Begin with the first line of the listing and quote every line through the one containing "let restart db"; give only those lines.

-=-=-

(** C36: (functional) What a request to save or to apply the settings puts in use is in use after
    a restart, if the shell has a database with room for eleven more changes: the zoom it asks
    for, within its limits, whether or not it changes a binding; when it does, every binding it
    leaves in use, but one that reads like the default of an older version; when it does not,
    the bindings a restart would have loaded without it. *)
Theorem saved_settings_survive_restart url random now now' s db :
  saves_settings url ->
  sh_database s = Some db -> room shell_device_id 11 db ->
  75 <= cs_zoom_percent (sh_settings s) <= 115 ->
  readable_bindings macos (cs_key_bindings (sh_settings s)) ->
  let asked := key_bindings_from_settings_url macos query_pairs url
                 (cs_key_bindings (sh_settings s)) in
  let restart db := sh_settings (slate_handler_new macos db (sh_daemon s) (sh_files s)
                      (sh_world s) (initial_chrome_settings macos) now') in
  let s' := (slate_load macos current_dir start_default_session url random now s).1 in
  sh_settings s' = {| cs_zoom_percent := asked_percent url (sh_settings s);
                      cs_key_bindings := default (cs_key_bindings (sh_settings s)) asked |} /\
  75 <= asked_percent url (sh_settings s) <= 115 /\
  exists db', sh_database s' = Some db' /\
    cs_zoom_percent (restart db') = asked_percent url (sh_settings s) /\
    forall action, binding (cs_key_bindings (restart db')) action
      = match asked with
        | Some bindings =>
            if bool_decide (legacy_default_setting_value action
                            = Some (setting_value (binding bindings action)))
            then default_key_binding macos action else binding bindings action
        | None => binding (cs_key_bindings (restart db)) action
        end.
Proof.
  intros Hurl Hdb Hroom Hp Hreadable asked restart. rewrite load_save_state by done.
  destruct (requested_zoom_outcome url s Hp) as [Hrange _].
  destruct (save_outcome url now s db Hdb Hp) as (Hdb' & Hset & _). cbn zeta in *.
  fold asked in Hdb', Hset. rewrite Hset, Hdb'. split; [done|]. split; [exact Hrange|].
  eexists. split; [reflexivity|]. unfold restart. rewrite !new_handler_settings.
  destruct asked as [bindings|] eqn:Hasked.
  - apply restart_after_save; [exact Hrange| |exact Hroom].
    by apply (saved_readable url _ _ Hreadable).
  - exact (restart_after_zoom _ now now' (initial_chrome_settings macos) db Hrange Hroom).
Qed.
End Saved.

(** A zoom and a binding are saved. *)
Definition saved_pairs : list (string * string) :=
  [("chrome_zoom", "1.1"); (query_parameter CloseTab, "Alt+F4")].
(** Only the zoom is saved. *)
Definition zoom_pairs : list (string * string) := [("chrome_zoom", "1.03")].

(** The settings in use after a request to save, and after a restart. *)
Abbreviation saved_by pairs :=
  (demo_load reference_sealer pairs "save" None 1 start_shell).1.
Abbreviation restarted_by pairs db :=
  (sh_settings (@slate_handler_new unit no_cycles (demo_env reference_sealer pairs) false db
     (sh_daemon start_shell) (sh_files start_shell) (sh_world start_shell)
     (initial_chrome_settings false) 2)).

Lemma saved_settings_survive_restart_witness :
  (exists db', sh_database (saved_by saved_pairs) = Some db' /\
    cs_zoom_percent (restarted_by saved_pairs db') = 110 /\
    binding (cs_key_bindings (restarted_by saved_pairs db')) CloseTab = key_binding_named ALT F4 /\
    binding (cs_key_bindings (restarted_by saved_pairs db')) NextTab
    = default_key_binding false NextTab) /\
  (exists db', sh_database (saved_by zoom_pairs) = Some db' /\
    cs_zoom_percent (restarted_by zoom_pairs db') = 103 /\
    binding (cs_key_bindings (restarted_by zoom_pairs db')) CloseTab
    = binding (cs_key_bindings (restarted_by zoom_pairs empty_db)) CloseTab).
Proof.
  assert (readable_bindings false (cs_key_bindings (sh_settings start_shell))) as Hreadable.
  { intros action. exists (default_setting_value action). destruct action; vm_compute; reflexivity. }
  split.
  - destruct (@saved_settings_survive_restart unit no_cycles
                (demo_env reference_sealer saved_pairs) reference_crate bars_index_json no_files
                false "/home" no_daemon (settings_url "save") None 1 2 start_shell empty_db)
      as (_ & _ & db' & Hdb & Hzoom & Hbs);
      [left; vm_compute; reflexivity|reflexivity|split; constructor
      |vm_compute; split; discriminate|exact Hreadable|].
    + exists db'. split; [exact Hdb|]. split_and!.
      * etransitivity; [exact Hzoom|]. vm_compute. reflexivity.
      * etransitivity; [exact (Hbs CloseTab)|]. vm_compute. reflexivity.
      * etransitivity; [exact (Hbs NextTab)|]. vm_compute. reflexivity.
  - destruct (@saved_settings_survive_restart unit no_cycles
                (demo_env reference_sealer zoom_pairs) reference_crate bars_index_json no_files
                false "/home" no_daemon (settings_url "save") None 1 2 start_shell empty_db)
      as (_ & _ & db' & Hdb & Hzoom & Hbs);
      [left; vm_compute; reflexivity|reflexivity|split; constructor
      |vm_compute; split; discriminate|exact Hreadable|].
    + exists db'. split; [exact Hdb|]. split_and!.
      * etransitivity; [exact Hzoom|]. vm_compute. reflexivity.
      * etransitivity; [exact (Hbs CloseTab)|]. vm_compute. reflexivity.
Defined.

-=-=-

**REPLY TO THE TASK:**
(** C36: (functional) What a request to save or to apply the settings puts in use is in use after
    a restart, if the shell has a database with room for eleven more changes: the zoom it asks
    for, within its limits, whether or not it changes a binding; when it does, every binding it
    leaves in use, but one that reads like the default of an older version; when it does not,
    the bindings a restart would have loaded without it. *)
Theorem saved_settings_survive_restart url random now now' s db :
  saves_settings url ->
  sh_database s = Some db -> room shell_device_id 11 db ->
  75 <= cs_zoom_percent (sh_settings s) <= 115 ->
  readable_bindings macos (cs_key_bindings (sh_settings s)) ->
  let asked := key_bindings_from_settings_url macos query_pairs url
                 (cs_key_bindings (sh_settings s)) in
  let restart db := sh_settings (slate_handler_new macos db (sh_daemon s) (sh_files s)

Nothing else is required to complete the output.